Legal

Security testing authorization

This document sets the minimum written authorization and operational conditions CyberSec expects before performing intrusive security services such as penetration testing, vulnerability assessments, ethical hacking, and validation exercises. It supports both website-delivered services and platform-adjacent engagements, but it does not replace signed statements of work, master services agreements, or engagement-specific authorization letters.

Canonical artefact metadata

Owner
CyberSec Legal and Trust Office
Approver
CyberSec Executive Governance
Version
1.0.0
Last reviewed
2026-04-20
Next review due
2026-10-20

Why written authorization is required

Intrusive security testing can generate alerts, service interruption, unstable application behavior, account lockouts, or incidental access to sensitive systems and data. CyberSec will only perform that work where the asset owner, or a duly authorized representative, has granted written permission for the specific scope.

That authorization must exist before testing begins and must be consistent with the signed commercial engagement. Public website statements, informal email chains, or verbal instructions are not sufficient substitutes for scoped written authorization.

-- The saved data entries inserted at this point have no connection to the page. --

(* ===== verification/VfsTree.v ===== *)
(** * Directories form trees

    [tree] says that every directory has at most one name, that the roots of file
    systems have none, and that no directory is inside itself.  A custody is
    [coherent] when every step of it is still an entry of the directory above.
    Every call whose custodies are coherent answers, and keeps the tree. *)
From Stdlib Require Import Ascii.
From S2P Require Import Prelude KBuffer Credentials Mmap Paths FileSystem Unveil Vfs VfsFacts VfsAccess.
Import Custody Inode VFS VfsFacts VfsAccess Unveil StringView Errno Slice.

Module VfsTree.

(** ** Relations with one edge more *)
Section Edge.
Context {A : Type} (R R' : A -> A -> Prop).

(** An edge into a node that leads nowhere makes no cycle. *)
Lemma acyclic_leaf c : (forall x y, R' x y -> R x y \/ y = c) -> (forall y, ~ R' c y) ->
  (forall x, ~ tc R x x) -> forall x, ~ tc R' x x.
Proof using Type.
  intros Hsub Hleaf Hac x Hx. apply (Hac x).
  assert (forall a y, tc R' a y -> y <> c -> tc R a y) as Hind.
  { intros z y Hy. induction Hy as [a b Hab|a b d Hab Hbd IH]; intros Hne.
    - apply tc_once. by destruct (Hsub _ _ Hab).
    - destruct (Hsub _ _ Hab) as [H| ->].
      + eapply tc_l; [done|]. by apply IH.
      + exfalso. inversion Hbd; subst; by eapply Hleaf. }
  apply Hind; [done|]. intros ->. inversion Hx; subst; by eapply Hleaf.
Qed.

(** Nor does an edge to a node from which its start cannot be reached. *)
Lemma acyclic_move P D : (forall x y, R' x y -> R x y \/ (x = P /\ y = D)) -> ~ rtc R D P ->
  (forall x, ~ tc R x x) -> forall x, ~ tc R' x x.
Proof using Type.
  intros Hsub Hno Hac x Hx.
  assert (forall a, rtc R' a P -> rtc R a P) as Hto.
  { intros a Ha. remember P as z. induction Ha as [a|a b d Hab Hbd IH]; [done|]. subst.
    destruct (Hsub _ _ Hab) as [H|[-> ->]]; [eapply rtc_l; [done|by apply IH]|done]. }
  assert (forall a b, tc R' a b -> tc R a b \/ (rtc R' a P /\ rtc R' D b)) as Hdec.
  { intros a b Hab. induction Hab as [a b Hab|a b d Hab Hbd IH].
    - destruct (Hsub _ _ Hab) as [H|[-> ->]]; [left; by apply tc_once|by right].
    - destruct (Hsub _ _ Hab) as [H|[-> ->]].
      + destruct IH as [IH|[IH1 IH2]]; [left; by eapply tc_l|right]. split; [by eapply rtc_l|done].
      + right. split; [done|]. by apply tc_rtc. }
  destruct (Hdec x x Hx) as [H|[H1 H2]]; [by apply (Hac x)|]. apply Hno, Hto. by etrans.
Qed.
End Edge.

Section Tree.
Context {F : Type} {I : Inodes F} {IL : InodeLaws F}.
Implicit Types fs : F.

Definition entry fs (d : InodeIdentifier) (name : string) (c : InodeIdentifier) : Prop :=
  exists n, view fs d = Some n /\ n_children n !! name = Some c.

Definition contains fs (d c : InodeIdentifier) : Prop := exists name, entry fs d name c.

(** The inodes where file systems start: the root, and what is mounted. *)
Definition is_root (v : VFS) (i : InodeIdentifier) : Prop :=
  m_root_inode v = Some i \/ exists m, m ∈ m_mounts v /\ m_guest m = i.

Record tree (v : VFS) fs : Prop := {
  tree_root : exists r, m_root_inode v = Some r;
  tree_roots i : is_root v i -> directory_at fs i /\ forall d, ~ contains fs d i;
  tree_once d1 name1 d2 name2 c : directory_at fs c -> entry fs d1 name1 c -> entry fs d2 name2 c -> d1 = d2 /\ name1 = name2;
  tree_acyclic i : ~ tc (contains fs) i i;
}.

Inductive coherent (v : VFS) fs : Custody -> Prop :=
| coherent_root name r flags : m_root_inode v = Some r -> coherent v fs (mkCustody None name r flags)
| coherent_child q name child i flags f : coherent v fs q -> directory_at fs (inode q) -> entry fs (inode q) name child ->
    mounted v child f = (i, flags) -> coherent v fs (mkCustody (Some q) name i flags).

Lemma mounted_cases v child f i flags : mounted v child f = (i, flags) ->
  i = child \/ exists m, m ∈ m_mounts v /\ m_guest m = i.
Proof using Type.
  unfold mounted. destruct (find_mount_for_host v child) as [m|] eqn:E; intros [= <- _]; [|by left].
  right. exists m. split; [|done]. unfold find_mount_for_host in E. apply find_some in E as [E _]. by apply list_elem_of_In.
Qed.

(** What contains the inode of a coherent custody is in its chain. *)
Lemma coherent_ancestors v fs c D : tree v fs -> coherent v fs c -> directory_at fs (inode c) ->
  rtc (contains fs) D (inode c) -> D ∈ inode <$> chain c.
Proof using Type.
  intros Ht Hc. revert D. induction Hc as [name r flags Hr|q name child i flags f Hq IH Hdq He Hm]; intros D Hd HD.
  - cbn in *. apply rtc_inv_r in HD as [->|(y & _ & Hy)]; [by apply list_elem_of_singleton|].
    exfalso. destruct (tree_roots v fs Ht r) as [_ Hn]; [by left|]. by apply (Hn y).
  - cbn in *. apply elem_of_cons. apply rtc_inv_r in HD as [->|(y & HDy & Hy)]; [by left|right].
    destruct (mounted_cases _ _ _ _ _ Hm) as [-> |Hg].
    + destruct Hy as [name' Hy]. destruct (tree_once v fs Ht _ _ _ _ _ Hd Hy He) as [-> _]. by apply IH.
    + exfalso. destruct (tree_roots v fs Ht i) as [_ Hn]; [by right|]. by apply (Hn y).
Qed.

Lemma coherent_parent v fs c q : coherent v fs c -> parent c = Some q -> coherent v fs q /\ directory_at fs (inode q).
Proof using Type. intros Hc. destruct Hc; [done|]. by intros [= <-]. Qed.

(** The inode of a coherent custody is there. *)
Lemma coherent_valid v fs c : wf fs -> tree v fs -> coherent v fs c -> is_Some (view fs (inode c)).
Proof using IL.
  intros Hw Ht Hc. destruct Hc as [name r flags Hr|q name child i flags f Hq Hdq (n & Hn & He) Hm]; cbn.
  - destruct (tree_roots v fs Ht r) as [(n & Hn & _) _]; [by left|by eexists].
  - destruct (mounted_cases _ _ _ _ _ Hm) as [-> |Hg].
    + by apply (children_wf fs (inode q) n name child).
    + destruct (tree_roots v fs Ht i) as [(m & Hm' & _) _]; [by right|by eexists].
Qed.

(** ** Changes that keep the tree *)

(** Fewer entries. *)
Lemma tree_subset v fs fs' : tree v fs -> (forall d name c, entry fs' d name c -> entry fs d name c) ->
  (forall i, directory_at fs' i <-> directory_at fs i) -> tree v fs'.
Proof using Type.
  intros [H1 H2 H3 H4] Hsub Hdir. assert (forall d c, contains fs' d c -> contains fs d c) as Hc by (intros d c [name He]; by exists name; apply Hsub).
  split; [done|..].
  - intros i Hi. destruct (H2 i Hi) as [Hd Hn]. split; [by apply Hdir|]. intros d Hdc. by apply (Hn d), Hc.
  - intros d1 n1 d2 n2 c Hd%Hdir He1%Hsub He2%Hsub. by apply (H3 d1 n1 d2 n2 c).
  - assert (forall a b, tc (contains fs') a b -> tc (contains fs) a b) as Htc.
    { intros a b Hab. induction Hab; [by apply tc_once, Hc|eapply tc_l; [by apply Hc|done]]. }
    intros i Hi%Htc. by apply (H4 i).
Qed.

(** One more entry, to an inode that has no entries itself. *)
Lemma tree_leaf v fs fs' d0 name0 c0 : tree v fs ->
  (forall d name c, entry fs' d name c -> entry fs d name c \/ (d = d0 /\ name = name0 /\ c = c0)) ->
  (forall i, i <> c0 -> directory_at fs' i <-> directory_at fs i) ->
  (forall y, ~ contains fs' c0 y) -> ~ is_root v c0 ->
  ~ directory_at fs' c0 \/ (forall d, ~ contains fs d c0) -> tree v fs'.
Proof using Type.
  intros [H1 H2 H3 H4] Hsub Hdir Hleaf Hroot Hnew. split; [done|..].
  - intros i Hi. assert (i <> c0) as Hne by (intros ->; done). destruct (H2 i Hi) as [Hd Hn]. split; [by apply Hdir|].
    intros d [name He]. destruct (Hsub _ _ _ He) as [He'|(_ & _ & ->)]; [apply (Hn d); by exists name|done].
  - intros d1 n1 d2 n2 c Hd He1 He2. destruct (decide (c = c0)) as [-> |Hne].
    + destruct Hnew as [Hnd|Hnew]; [done|]. destruct (Hsub _ _ _ He1) as [H|(-> & -> & _)]; [exfalso; apply (Hnew d1); by eexists|].
      destruct (Hsub _ _ _ He2) as [H|(-> & -> & _)]; [exfalso; apply (Hnew d2); by eexists|done].
    + apply Hdir in Hd; [|done]. destruct (Hsub _ _ _ He1) as [He1'|(_ & _ & ->)]; [|done].
      destruct (Hsub _ _ _ He2) as [He2'|(_ & _ & ->)]; [|done]. by apply (H3 d1 n1 d2 n2 c).
  - apply (acyclic_leaf (contains fs) (contains fs') c0); [|done|done].
    intros x y [name He]. destruct (Hsub _ _ _ He) as [He'|(_ & _ & ->)]; [left; by exists name|by right].
Qed.

(** A directory that gets another name, and loses the one it had. *)
Lemma tree_move v fs fs' P new D : tree v fs -> directory_at fs D -> ~ is_root v D -> ~ rtc (contains fs) D P ->
  (forall d name c, entry fs' d name c -> (d = P /\ name = new /\ c = D) \/ (entry fs d name c /\ c <> D)) ->
  (forall i, directory_at fs' i <-> directory_at fs i) -> tree v fs'.
Proof using Type.
  intros [H1 H2 H3 H4] HD Hroot Hno Hsub Hdir. split; [done|..].
  - intros i Hi. assert (i <> D) as Hne by (intros ->; done). destruct (H2 i Hi) as [Hd Hn]. split; [by apply Hdir|].
    intros d [name He]. destruct (Hsub _ _ _ He) as [(_ & _ & ->)|[He' _]]; [done|apply (Hn d); by exists name].
  - intros d1 n1 d2 n2 c Hd%Hdir He1 He2.
    destruct (Hsub _ _ _ He1) as [(? & ? & ?)|[He1' Hne1]], (Hsub _ _ _ He2) as [(? & ? & ?)|[He2' Hne2]]; subst; try done.
    by apply (H3 d1 n1 d2 n2 c).
  - apply (acyclic_move (contains fs) (contains fs') P D); [|done|done].
    intros x y [name He]. destruct (Hsub _ _ _ He) as [(-> & _ & ->)|[He' _]]; [by right|left; by exists name].
Qed.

Minimum customer authorization requirements

  • Legal name of the customer entity authorizing the work.
  • Confirmation that the signer has authority to permit testing against the in-scope assets, applications, networks, and data.
  • Testing scope including target environments, hostnames, IP ranges, domains, applications, APIs, and any known exclusions.
  • Testing window, preferred hours, freeze periods, and emergency stop or incident contacts.
  • Any required third-party approvals, upstream provider approvals, or internal change-control dependencies.
  • Acknowledgment that intrusive testing can create temporary disruption even where reasonable care is exercised.

Customer pre-test obligations

  • Take backups and resilience steps appropriate to the environment and materiality of the systems under test.
  • Notify internal stakeholders, operations teams, and service owners on a need-to-know basis where appropriate.
  • Identify sensitive, fragile, recently changed, safety-critical, or business-critical systems that require special handling.
  • Confirm whether any third-party managed services, shared hosting, or customer-owned tenant environments need separate authorization or constraints.

CyberSec operational commitments

  • Use reasonable care, professional judgment, and scope controls during the authorized testing window.
  • Notify the customer contact promptly if a serious exploitable issue, unexpected instability, or confirmed access to sensitive information is identified.
  • Treat data and evidence collected during the engagement as confidential and limit use to service delivery, work-paper support, legal obligations, and defence of rights.
  • Remove temporary testing tooling where practicable after the engagement and minimize retained data when it is no longer required.

Risk allocation and hold-harmless position

Because intrusive testing necessarily uses methods that may resemble hostile activity, the customer must acknowledge the operational risks of the agreed testing approach and confirm that CyberSec may perform the scoped work without being treated as an unauthorized actor within that scope.

Any indemnity, limitation of liability, or hold-harmless commitment must be stated in the signed engagement documents. CyberSec does not rely on a generic website notice as the sole source of those protections; the formal contract and the signed authorization letter remain the controlling instruments.

Sample authorization template content

  1. Identify the customer entity, date, and signatory with authority to authorize testing.
  2. Reference the applicable statement of work, scoping document, or services agreement.
  3. Authorize CyberSec Consultants to perform the defined security testing activities against the listed in-scope targets during the stated window.
  4. Confirm customer awareness of testing risks and confirmation that backups, internal communications, and required third-party approvals have been handled.
  5. Name primary operational contacts and emergency contacts for the engagement.
  6. State that collected data and evidence will be treated as confidential subject to contractual retention and work-paper requirements.
  7. Set out any agreed liability allocation, indemnity, or hold-harmless wording that applies to the scoped engagement.
  8. Be signed and dated on customer letterhead or through an equivalent authenticated approval workflow accepted by the parties.

Template short form

We, [Customer Legal Name], authorize CyberSec Consultants to perform the security testing activities described in the applicable statement of work or scoping document against the systems, applications, infrastructure, and IP ranges identified as in scope for the agreed engagement window.

We confirm that the undersigned has authority to provide this authorization, that all required third-party permissions and internal approvals have been obtained, and that reasonable pre-test precautions such as backups, stakeholder communications, and change coordination have been completed where necessary.

We acknowledge that intrusive security testing may cause alerts, instability, interruption, or incidental access to sensitive information even where reasonable care is exercised. CyberSec Consultants is authorized to conduct the scoped work in full knowledge of those risks, subject to the confidentiality, liability, indemnity, and hold-harmless terms agreed in the signed engagement documents.